■ **Task statement**: Take the data below and extract the lines from the one with "apply operation_route_plan_some in" to the one with "unfold mark_completed, mark_failed.", inclusive, exactly as written.

■ **Given data**:
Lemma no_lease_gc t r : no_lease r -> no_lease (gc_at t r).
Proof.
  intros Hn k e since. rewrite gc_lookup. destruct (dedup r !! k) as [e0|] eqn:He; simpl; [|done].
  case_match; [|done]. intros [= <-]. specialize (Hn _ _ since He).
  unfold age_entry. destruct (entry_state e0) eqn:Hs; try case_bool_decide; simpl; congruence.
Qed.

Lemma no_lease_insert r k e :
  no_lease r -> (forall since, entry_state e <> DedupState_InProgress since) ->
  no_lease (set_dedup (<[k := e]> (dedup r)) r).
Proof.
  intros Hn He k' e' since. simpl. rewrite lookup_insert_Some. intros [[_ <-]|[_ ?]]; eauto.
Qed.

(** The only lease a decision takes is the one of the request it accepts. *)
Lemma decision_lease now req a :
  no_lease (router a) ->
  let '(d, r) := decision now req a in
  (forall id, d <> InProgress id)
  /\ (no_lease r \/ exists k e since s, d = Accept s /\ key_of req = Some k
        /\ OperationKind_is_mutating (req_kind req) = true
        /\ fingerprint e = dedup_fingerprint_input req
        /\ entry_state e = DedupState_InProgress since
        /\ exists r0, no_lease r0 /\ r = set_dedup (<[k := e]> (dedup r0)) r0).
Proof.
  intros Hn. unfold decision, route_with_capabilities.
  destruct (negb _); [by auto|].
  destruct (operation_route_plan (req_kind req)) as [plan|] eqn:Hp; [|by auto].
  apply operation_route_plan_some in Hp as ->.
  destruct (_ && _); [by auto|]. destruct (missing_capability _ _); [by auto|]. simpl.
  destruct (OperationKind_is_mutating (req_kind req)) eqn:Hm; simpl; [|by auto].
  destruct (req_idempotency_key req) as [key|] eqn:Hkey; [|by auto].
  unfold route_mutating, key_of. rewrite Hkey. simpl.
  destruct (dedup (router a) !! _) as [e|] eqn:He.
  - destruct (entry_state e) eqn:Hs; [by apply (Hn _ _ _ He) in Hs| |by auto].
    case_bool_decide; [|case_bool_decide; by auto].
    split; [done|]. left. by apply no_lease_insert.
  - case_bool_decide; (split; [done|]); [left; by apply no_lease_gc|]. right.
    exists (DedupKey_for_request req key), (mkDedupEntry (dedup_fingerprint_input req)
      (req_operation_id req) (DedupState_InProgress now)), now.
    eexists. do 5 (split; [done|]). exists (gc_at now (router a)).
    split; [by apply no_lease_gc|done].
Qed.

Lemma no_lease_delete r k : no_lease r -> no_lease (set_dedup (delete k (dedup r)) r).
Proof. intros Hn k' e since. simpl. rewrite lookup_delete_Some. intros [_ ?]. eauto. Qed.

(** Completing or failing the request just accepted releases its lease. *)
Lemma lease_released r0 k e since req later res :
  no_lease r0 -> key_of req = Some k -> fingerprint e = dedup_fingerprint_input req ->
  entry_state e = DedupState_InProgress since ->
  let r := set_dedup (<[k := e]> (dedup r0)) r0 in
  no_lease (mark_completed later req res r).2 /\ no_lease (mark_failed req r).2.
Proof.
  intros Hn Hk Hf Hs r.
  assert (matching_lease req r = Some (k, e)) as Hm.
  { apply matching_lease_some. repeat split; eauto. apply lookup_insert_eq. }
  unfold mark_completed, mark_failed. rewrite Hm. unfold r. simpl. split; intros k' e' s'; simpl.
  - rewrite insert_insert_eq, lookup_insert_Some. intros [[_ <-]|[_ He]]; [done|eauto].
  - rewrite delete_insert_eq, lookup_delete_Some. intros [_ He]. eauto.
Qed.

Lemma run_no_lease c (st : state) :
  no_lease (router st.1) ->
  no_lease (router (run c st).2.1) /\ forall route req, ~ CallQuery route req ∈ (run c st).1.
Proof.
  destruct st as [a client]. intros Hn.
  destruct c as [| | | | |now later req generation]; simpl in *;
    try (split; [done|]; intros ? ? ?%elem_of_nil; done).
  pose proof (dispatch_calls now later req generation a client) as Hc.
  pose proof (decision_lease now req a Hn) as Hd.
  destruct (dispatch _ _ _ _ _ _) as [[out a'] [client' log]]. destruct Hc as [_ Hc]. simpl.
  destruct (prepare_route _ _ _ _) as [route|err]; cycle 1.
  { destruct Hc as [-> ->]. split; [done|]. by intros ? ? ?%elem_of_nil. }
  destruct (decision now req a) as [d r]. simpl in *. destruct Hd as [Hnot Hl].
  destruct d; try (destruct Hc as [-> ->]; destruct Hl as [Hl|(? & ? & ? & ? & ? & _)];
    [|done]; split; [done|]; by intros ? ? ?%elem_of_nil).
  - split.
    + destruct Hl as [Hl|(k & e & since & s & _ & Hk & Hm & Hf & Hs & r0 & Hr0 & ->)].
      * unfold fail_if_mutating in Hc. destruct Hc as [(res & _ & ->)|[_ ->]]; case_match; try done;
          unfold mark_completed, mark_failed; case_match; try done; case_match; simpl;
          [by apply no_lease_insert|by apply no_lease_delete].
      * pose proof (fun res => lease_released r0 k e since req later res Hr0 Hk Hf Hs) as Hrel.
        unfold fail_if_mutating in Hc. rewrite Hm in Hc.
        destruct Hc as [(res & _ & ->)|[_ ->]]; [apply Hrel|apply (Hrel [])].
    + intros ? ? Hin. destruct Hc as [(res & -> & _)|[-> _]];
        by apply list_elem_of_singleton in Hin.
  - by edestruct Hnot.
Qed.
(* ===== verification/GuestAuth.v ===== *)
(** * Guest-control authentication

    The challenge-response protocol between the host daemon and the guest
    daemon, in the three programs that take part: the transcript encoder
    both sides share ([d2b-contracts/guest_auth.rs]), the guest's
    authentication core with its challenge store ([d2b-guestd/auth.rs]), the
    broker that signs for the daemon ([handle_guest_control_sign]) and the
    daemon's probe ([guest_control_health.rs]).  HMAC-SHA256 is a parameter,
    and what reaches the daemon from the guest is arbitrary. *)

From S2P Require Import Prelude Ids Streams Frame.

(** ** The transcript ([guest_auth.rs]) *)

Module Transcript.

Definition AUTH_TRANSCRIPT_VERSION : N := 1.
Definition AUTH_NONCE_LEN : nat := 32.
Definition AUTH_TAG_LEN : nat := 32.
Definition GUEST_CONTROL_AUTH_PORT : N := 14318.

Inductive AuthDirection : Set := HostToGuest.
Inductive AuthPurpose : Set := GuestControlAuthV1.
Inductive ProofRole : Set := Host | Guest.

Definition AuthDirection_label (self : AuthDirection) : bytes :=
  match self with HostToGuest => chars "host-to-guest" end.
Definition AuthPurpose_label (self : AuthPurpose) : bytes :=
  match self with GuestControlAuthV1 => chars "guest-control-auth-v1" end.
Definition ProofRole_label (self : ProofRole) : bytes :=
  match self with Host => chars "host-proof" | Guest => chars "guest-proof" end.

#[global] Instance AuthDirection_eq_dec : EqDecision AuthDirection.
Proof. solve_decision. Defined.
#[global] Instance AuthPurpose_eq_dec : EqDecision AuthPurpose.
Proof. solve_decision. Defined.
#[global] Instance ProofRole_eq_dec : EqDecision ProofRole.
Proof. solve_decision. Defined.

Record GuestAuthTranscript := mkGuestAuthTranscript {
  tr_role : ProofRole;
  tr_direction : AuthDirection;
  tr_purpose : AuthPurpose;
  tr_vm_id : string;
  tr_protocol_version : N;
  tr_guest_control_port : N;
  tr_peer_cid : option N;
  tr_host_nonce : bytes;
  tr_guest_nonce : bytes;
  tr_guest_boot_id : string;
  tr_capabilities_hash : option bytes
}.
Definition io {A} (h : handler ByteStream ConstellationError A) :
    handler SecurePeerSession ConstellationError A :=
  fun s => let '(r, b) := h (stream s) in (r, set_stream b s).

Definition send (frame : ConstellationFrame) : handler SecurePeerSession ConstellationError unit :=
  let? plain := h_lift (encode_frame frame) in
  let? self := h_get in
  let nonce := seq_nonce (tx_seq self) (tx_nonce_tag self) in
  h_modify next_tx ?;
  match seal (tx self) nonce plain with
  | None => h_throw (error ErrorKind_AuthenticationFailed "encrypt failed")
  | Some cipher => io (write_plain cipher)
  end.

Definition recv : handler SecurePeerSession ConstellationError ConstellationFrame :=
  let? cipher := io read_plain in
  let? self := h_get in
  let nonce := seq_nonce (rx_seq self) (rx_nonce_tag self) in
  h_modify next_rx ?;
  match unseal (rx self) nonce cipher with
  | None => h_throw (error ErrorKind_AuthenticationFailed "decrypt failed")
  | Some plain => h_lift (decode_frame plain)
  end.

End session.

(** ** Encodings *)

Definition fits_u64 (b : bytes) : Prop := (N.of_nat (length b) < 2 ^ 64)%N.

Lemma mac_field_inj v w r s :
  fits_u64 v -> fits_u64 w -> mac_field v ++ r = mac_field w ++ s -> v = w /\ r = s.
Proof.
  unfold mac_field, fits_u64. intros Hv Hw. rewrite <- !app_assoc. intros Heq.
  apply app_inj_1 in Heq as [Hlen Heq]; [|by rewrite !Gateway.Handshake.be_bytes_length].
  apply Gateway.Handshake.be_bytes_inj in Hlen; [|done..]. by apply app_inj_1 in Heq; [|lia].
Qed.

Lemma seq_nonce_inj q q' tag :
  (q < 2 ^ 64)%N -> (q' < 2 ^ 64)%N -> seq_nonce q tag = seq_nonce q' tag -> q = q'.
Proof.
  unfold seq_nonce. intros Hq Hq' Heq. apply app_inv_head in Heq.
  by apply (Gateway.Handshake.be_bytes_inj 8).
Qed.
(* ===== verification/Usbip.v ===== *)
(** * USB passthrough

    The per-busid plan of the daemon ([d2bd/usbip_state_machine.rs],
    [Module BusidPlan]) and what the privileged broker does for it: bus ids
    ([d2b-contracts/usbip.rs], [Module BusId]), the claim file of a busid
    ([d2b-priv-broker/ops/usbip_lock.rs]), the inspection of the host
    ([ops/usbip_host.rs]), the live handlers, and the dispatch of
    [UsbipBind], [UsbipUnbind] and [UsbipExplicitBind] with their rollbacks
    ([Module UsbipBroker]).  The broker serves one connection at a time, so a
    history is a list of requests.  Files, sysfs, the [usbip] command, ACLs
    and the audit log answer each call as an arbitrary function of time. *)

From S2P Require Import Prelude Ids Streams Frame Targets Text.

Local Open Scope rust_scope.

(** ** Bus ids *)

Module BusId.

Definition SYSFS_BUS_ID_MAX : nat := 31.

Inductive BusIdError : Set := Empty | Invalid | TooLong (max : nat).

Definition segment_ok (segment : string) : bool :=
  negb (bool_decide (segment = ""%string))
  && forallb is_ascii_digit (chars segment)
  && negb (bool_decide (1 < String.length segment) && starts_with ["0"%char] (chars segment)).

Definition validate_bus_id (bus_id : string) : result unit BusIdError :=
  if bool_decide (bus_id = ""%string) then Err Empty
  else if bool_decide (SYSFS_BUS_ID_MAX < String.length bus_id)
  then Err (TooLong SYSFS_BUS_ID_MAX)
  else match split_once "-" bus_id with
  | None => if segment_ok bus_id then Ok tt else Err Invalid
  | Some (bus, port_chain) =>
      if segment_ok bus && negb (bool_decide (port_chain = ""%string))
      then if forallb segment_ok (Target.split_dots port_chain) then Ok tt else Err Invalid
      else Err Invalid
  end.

■ **Result for this exercise**:
  apply operation_route_plan_some in Hp as ->.
  destruct (_ && _); [by auto|]. destruct (missing_capability _ _); [by auto|]. simpl.
  destruct (OperationKind_is_mutating (req_kind req)) eqn:Hm; simpl; [|by auto].
  destruct (req_idempotency_key req) as [key|] eqn:Hkey; [|by auto].
  unfold route_mutating, key_of. rewrite Hkey. simpl.
  destruct (dedup (router a) !! _) as [e|] eqn:He.
  - destruct (entry_state e) eqn:Hs; [by apply (Hn _ _ _ He) in Hs| |by auto].
    case_bool_decide; [|case_bool_decide; by auto].
    split; [done|]. left. by apply no_lease_insert.
  - case_bool_decide; (split; [done|]); [left; by apply no_lease_gc|]. right.
    exists (DedupKey_for_request req key), (mkDedupEntry (dedup_fingerprint_input req)
      (req_operation_id req) (DedupState_InProgress now)), now.
    eexists. do 5 (split; [done|]). exists (gc_at now (router a)).
    split; [by apply no_lease_gc|done].
Qed.

Lemma no_lease_delete r k : no_lease r -> no_lease (set_dedup (delete k (dedup r)) r).
Proof. intros Hn k' e since. simpl. rewrite lookup_delete_Some. intros [_ ?]. eauto. Qed.

(** Completing or failing the request just accepted releases its lease. *)
Lemma lease_released r0 k e since req later res :
  no_lease r0 -> key_of req = Some k -> fingerprint e = dedup_fingerprint_input req ->
  entry_state e = DedupState_InProgress since ->
  let r := set_dedup (<[k := e]> (dedup r0)) r0 in
  no_lease (mark_completed later req res r).2 /\ no_lease (mark_failed req r).2.
Proof.
  intros Hn Hk Hf Hs r.
  assert (matching_lease req r = Some (k, e)) as Hm.
  { apply matching_lease_some. repeat split; eauto. apply lookup_insert_eq. }
  unfold mark_completed, mark_failed. rewrite Hm. unfold r. simpl. split; intros k' e' s'; simpl.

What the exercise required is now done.